WHAT TO PRODUCE >> Copy exactly, please, the lines of the data from its start through the line containing "Proof. intros vm. unfold clearVmQuotaRestriction, touched.".

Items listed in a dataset
Lemma release_steady now : steady (fun vm => clearVmQuotaRestriction vm now).
Proof. intros vm. unfold clearVmQuotaRestriction, touched. cbn zeta. split; [unfold with_claude; switch_kept|intros H; clean]. Qed.

Lemma auth_steady until reason generation now : steady (fun vm => markVmAuthCooldown vm until reason generation now).
Proof. intros vm. unfold markVmAuthCooldown, touched. cbn zeta. split; [unfold with_claude; switch_kept|intros H; clean]. Qed.

Lemma clear_auth_steady now : steady (fun vm => clearVmAuthCooldown vm now).
Proof.
  intros vm. unfold clearVmAuthCooldown, drop_auth_park, clearClaudeAuthCooldown, touched. cbn zeta.
  split; [unfold with_claude; switch_kept|intros H; clean].
Qed.

Lemma usage_steady merged now : steady (fun vm => usage_document vm merged now).
Proof. intros vm. unfold usage_document, touched. cbn zeta. split; [switch_kept|intros H; clean]. Qed.

Lemma locked_or_free vm : Gate.isManualScheduleLocked true vm = false -> is_obj vm = true -> by_operator vm = false.
Proof. unfold Gate.isManualScheduleLocked, by_operator. intros Hl Ho. destruct (is_true _); [by destruct vm|done]. Qed.

Lemma set_switch_free on reason preserve now vm : by_operator vm = false -> as_before vm (set_switch on reason preserve now vm).
Proof. intros Hf. unfold set_switch, touched. cbn zeta. switch_kept. Qed.

Lemma set_switch_clean on reason preserve now vm : metadata_only vm -> metadata_only (set_switch on reason preserve now vm).
Proof. intros H. unfold set_switch, touched. cbn zeta. clean. Qed.

Lemma auto_steady on reason preserve now : steady (schedule_vm true on reason preserve Auto now).
Proof.
  intros vm. unfold schedule_vm. destruct (Gate.isManualScheduleLocked true vm) eqn:Hl; [done|].
  split; [|apply set_switch_clean]. intros Ho. by apply set_switch_free; [apply locked_or_free|].
Qed.

Lemma restore_steady : steady (restoreScheduleAfterLiveCredential true).
Proof.
  intros vm. unfold restoreScheduleAfterLiveCredential. destruct (_ || _); [done|].
  destruct (Gate.isManualScheduleLocked true vm) eqn:Hl; [done|]. cbn zeta. case_match; [done|]. split; [|intros H'; clean].
  intros Ho. pose proof (locked_or_free _ Hl Ho) as Hf. revert Ho.
  match goal with |- _ -> is_obj ?b = true /\ _ => change (as_before vm b) end. switch_kept.
Qed.

Lemma metadata_free prev cred n mode : is_obj (credential_metadata prev cred n mode) = true /\ secret_free (credential_metadata prev cred n mode) = true.
Proof. unfold credential_metadata, set_truthy. cbn zeta. split; clean. Qed.

(** Whatever was there before. *)
Lemma credential_clean vm cred accept now : metadata_only (persistOauthToVm true vm cred accept now).
Proof.
  unfold persistOauthToVm. cbn zeta. match goal with |- context [credential_metadata ?p ?c ?n ?m] =>
    destruct (metadata_free p c n m) as [Ho Hf]; generalize dependent (credential_metadata p c n m) end.
  intros c Ho Hf. unfold touched, clearClaudeAuthCooldown. destruct (_ && _); [clean|].
  apply doc_field; [done|]. apply restore_steady. clean.
Qed.

Lemma credential_steady cred accept now : steady (fun vm => persistOauthToVm true vm cred accept now).
Proof.
  intros vm. split; [|intros _; apply credential_clean]. unfold persistOauthToVm. cbn zeta. destruct (_ && _); unfold touched, with_claude; [switch_kept|].
  apply before_field; [not_listed|]. etransitivity; [|apply restore_steady]. switch_kept.
Qed.
#[local] Hint Resolve restriction_steady release_steady auth_steady clear_auth_steady usage_steady auto_steady credential_steady : steady.

Lemma refresh_error_clean vm result now : metadata_only vm -> metadata_only (markVmRefreshError vm result now).
Proof. intros H. unfold markVmRefreshError, touched. cbn zeta. clean. Qed.

(** A refresh that fails for good switches the slot off, and leaves the rest of the switch. *)
Definition fatal (result : jsval) : bool := match classifyCredentialRefresh result with Fatal => true | _ => false end.
Lemma refresh_error_switch vm result now : is_obj vm = true ->
  let doc := markVmRefreshError vm result now in
  is_obj doc = true /\ doc?."schedule_manual" = vm?."schedule_manual" /\ doc?."id" = vm?."id" /\
  doc?."schedulable" = if fatal result then JBool false else vm?."schedulable".
Proof.
  intros Ho. cbn zeta. unfold markVmRefreshError, fatal, touched, with_claude, set_if. cbn zeta.
  destruct (classifyCredentialRefresh result); try (rewrite !get_with_field_ne by done; by split_and!).
  destruct (String.eqb _ "running"); rewrite !(get_with_field_ne _ "schedule_manual"), !(get_with_field_ne _ "id") by done;
    (split_and!; [done..|]); rewrite !get_with_field_ne by done; apply get_with_field_eq.
Qed.

(** ** The files *)

(** Every file holds the document of its id. *)
Definition named (t : fields) : Prop := forall id, has_key id t = true -> is_obj (assoc id t) = true /\ (assoc id t)?."id" = JStr id.
Definition kept (t t' : fields) : Prop := forall id, has_key id t' = has_key id t /\
  as_before (assoc id t) (assoc id t') /\ (metadata_only (assoc id t) -> metadata_only (assoc id t')).

#[local] Instance kept_preorder : PreOrder kept.
Proof.
  split; [by split|]. intros a b c H1 H2 id. destruct (H1 id) as (Hb & K1 & F1). destruct (H2 id) as (Hc & K2 & F2).
  split; [by rewrite Hc|]. split; [by etransitivity|auto].
Qed.

Lemma kept_named t t' : kept t t' -> named t -> named t'.
Proof.
  intros H Hn id Hi. destruct (H id) as (Hk & K & _). rewrite Hk in Hi. destruct (Hn id Hi) as [Ho He]. destruct (K Ho) as [Ho' K']. split; [done|].
  rewrite K'; [done|]. unfold held. set_solver.
Qed.

Lemma set_kept id t vm : as_before (assoc id t) vm /\ (metadata_only (assoc id t) -> metadata_only vm) -> has_key id t = true -> kept t (set_field id vm t).
Proof.
  intros H Hi i. rewrite has_key_set. destruct (decide (i = id)) as [->|Hne].
  - by rewrite assoc_set_eq, String.eqb_refl, Hi.
  - rewrite (proj2 (String.eqb_neq _ _) Hne). by rewrite assoc_set_ne.
Qed.

Lemma edit_kept t id f : (has_key id t = true -> as_before (assoc id t) (f (assoc id t)) /\ (metadata_only (assoc id t) -> metadata_only (f (assoc id t)))) -> kept t (edit t id f).
Proof. intros H. unfold edit, rewrite_vm. destruct (has_key id t) eqn:Hi; [apply set_kept; [by apply H|done]|done]. Qed.

Lemma steady_kept t id f : steady f -> kept t (edit t id f).
Proof. intros H. apply edit_kept. intros _. apply H. Qed.

Lemma switch_on_kept t id now : (has_key id t = true -> by_operator (assoc id t) = false) -> kept t (force_on t id now).
Proof. intros H. unfold force_on, setVmSchedulable, summarized. apply edit_kept. intros Hi. split; [|apply set_switch_clean]. apply set_switch_free. by apply H. Qed.

Lemma restrict_kept t vm reason until now : kept t (restrict_slot t vm reason until now).1.
Proof.
  unfold restrict_slot. pose proof (steady_kept t (to_string (vm?."id")) _ (restriction_steady (JNum until) reason now)) as H.
  unfold edit in H. by destruct (rewrite_vm _ _ _).
Qed.

Lemma release_slot_kept t vm now : kept t (release_slot t vm now).1.
Proof.
  unfold release_slot. pose proof (steady_kept t (to_string (vm?."id")) _ (release_steady now)) as H.
  unfold edit in H. by destruct (rewrite_vm _ _ _).
Qed.

(** The caller's copy says of the switch what the file says. *)
Definition copy_of (t : fields) (vm : jsval) (id : string) : Prop :=
  vm?."id" = JStr id /\ (has_key id t = true -> by_operator vm = by_operator (assoc id t)).

Lemma leftover_free vm : Gate.isLeftoverQuotaScheduleOff vm JNull = true -> by_operator vm = false.
Proof. unfold Gate.isLeftoverQuotaScheduleOff, by_operator. by destruct (is_true _). Qed.

(** Only a slot that the operator has not switched off is switched on again. *)
Lemma force_kept t t' vm id now : named t -> copy_of t vm id -> kept t t' -> Gate.isLeftoverQuotaScheduleOff vm JNull = true ->
  kept t (force_on t' id now).
Proof.
  intros Hn [_ Hc] Hk Hl. etransitivity; [exact Hk|]. apply switch_on_kept. intros Hi. destruct (Hk id) as (Hs & Hb & _).
  rewrite Hs in Hi. rewrite (by_operator_same (assoc id t)); [|by apply Hn|done]. rewrite <- Hc by done. by apply leftover_free.
Qed.

Lemma restrict_id t vm reason until now : (restrict_slot t vm reason until now).2?."id" = vm?."id".
Proof.
  unfold restrict_slot. destruct (rewrite_vm _ _ _) as [t' next]. cbn [snd]. destruct (truthy next); [|done].
  by rewrite !get_with_field_ne.
Qed.

Lemma release_id t vm now : (release_slot t vm now).2?."id" = vm?."id".
Proof.
  unfold release_slot. destruct (rewrite_vm _ _ _) as [t' next]. cbn [snd]. destruct (truthy next); [|done].
  rewrite !get_without_ne by done. by rewrite get_with_field_ne.
Qed.

Lemma enabled_leftover vm now : evaluateCodexQuotaSchedule vm now = Enable -> Gate.isLeftoverQuotaScheduleOff vm JNull = true.
Proof.
  unfold evaluateCodexQuotaSchedule. destruct (_ || _); [done|]. destruct (codexQuotaWindowReason vm now).
  - by destruct (Gate.isLeftoverQuotaScheduleOff vm JNull).
  - destruct (Gate.isLeftoverQuotaScheduleOff vm JNull); [done|]. by destruct (hasQuotaRestriction vm).
Qed.

Lemma codex_sync_kept t vm id now : named t -> copy_of t vm id -> kept t (syncCodexQuotaSchedule t vm now).1.1.
Proof.
  intros Hn Hc. unfold syncCodexQuotaSchedule. destruct (negb _); [done|]. rewrite (proj1 Hc). cbn [to_string].
  pose proof (enabled_leftover vm now) as Hl. pose proof (release_slot_kept t vm now) as Hr.
  assert (Hf : forall t', kept t t' -> Gate.isLeftoverQuotaScheduleOff vm JNull = true -> kept t (force_on t' id now)) by (intros; by eapply force_kept).
  destruct (evaluateCodexQuotaSchedule vm now) as [|reason until|reason until| |].
  1: destruct (Gate.isLeftoverQuotaScheduleOff vm JNull); [by apply Hf|done].
  3: destruct (release_slot t vm now); by apply Hf; [|apply Hl].
  3: destruct (release_slot t vm now); destruct (Gate.isLeftoverQuotaScheduleOff vm JNull); [by apply Hf|done].
  all: match goal with |- context [restrict_slot ?t ?vm ?r ?u ?now] =>
         pose proof (restrict_kept t vm r u now) as Hk; destruct (restrict_slot t vm r u now) end;
       destruct (Gate.isLeftoverQuotaScheduleOff vm JNull); [by apply Hf|done].
Qed.

Lemma timers_files b id until now : b_files (scheduleCooldownWake b id until now) = b_files b.
Proof. unfold scheduleCooldownWake. by destruct (_ || _). Qed.

Lemma apply_kept b vm id until reason now : kept (b_files b) (b_files (applyQuotaRestriction b vm id until reason now).1).
Proof.
  unfold applyQuotaRestriction. cbn zeta. match goal with |- context [restrict_slot ?t ?vm ?r ?u ?now] =>
    pose proof (restrict_kept t vm r u now) as Hk; destruct (restrict_slot t vm r u now) end. cbn [fst]. by rewrite timers_files.
Qed.

Lemma apply_id b vm id until reason now : (applyQuotaRestriction b vm id until reason now).2?."id" = vm?."id".
Proof.
  unfold applyQuotaRestriction. cbn zeta. match goal with |- context [restrict_slot ?t ?vm ?r ?u ?now] =>
    pose proof (restrict_id t vm r u now) as Hk; destruct (restrict_slot t vm r u now) end. exact Hk.
Qed.

Lemma clear_kept b vm id now : kept (b_files b) (b_files (clearQuotaRestriction b vm id now).1.1).
Proof.
  unfold clearQuotaRestriction. destruct (_ && negb _); [done|]. destruct (Gate.isAuthCooldownReason _); [done|]. cbn zeta.
  match goal with |- context [release_slot ?t ?vm ?now] => pose proof (release_slot_kept t vm now) as Hk; destruct (release_slot t vm now) end.
  destruct (_ && _); exact Hk.
Qed.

EXERCISE RESPONSE >>
Lemma release_steady now : steady (fun vm => clearVmQuotaRestriction vm now).
Proof. intros vm. unfold clearVmQuotaRestriction, touched. cbn zeta. split; [unfold with_claude; switch_kept|intros H; clean]. Qed.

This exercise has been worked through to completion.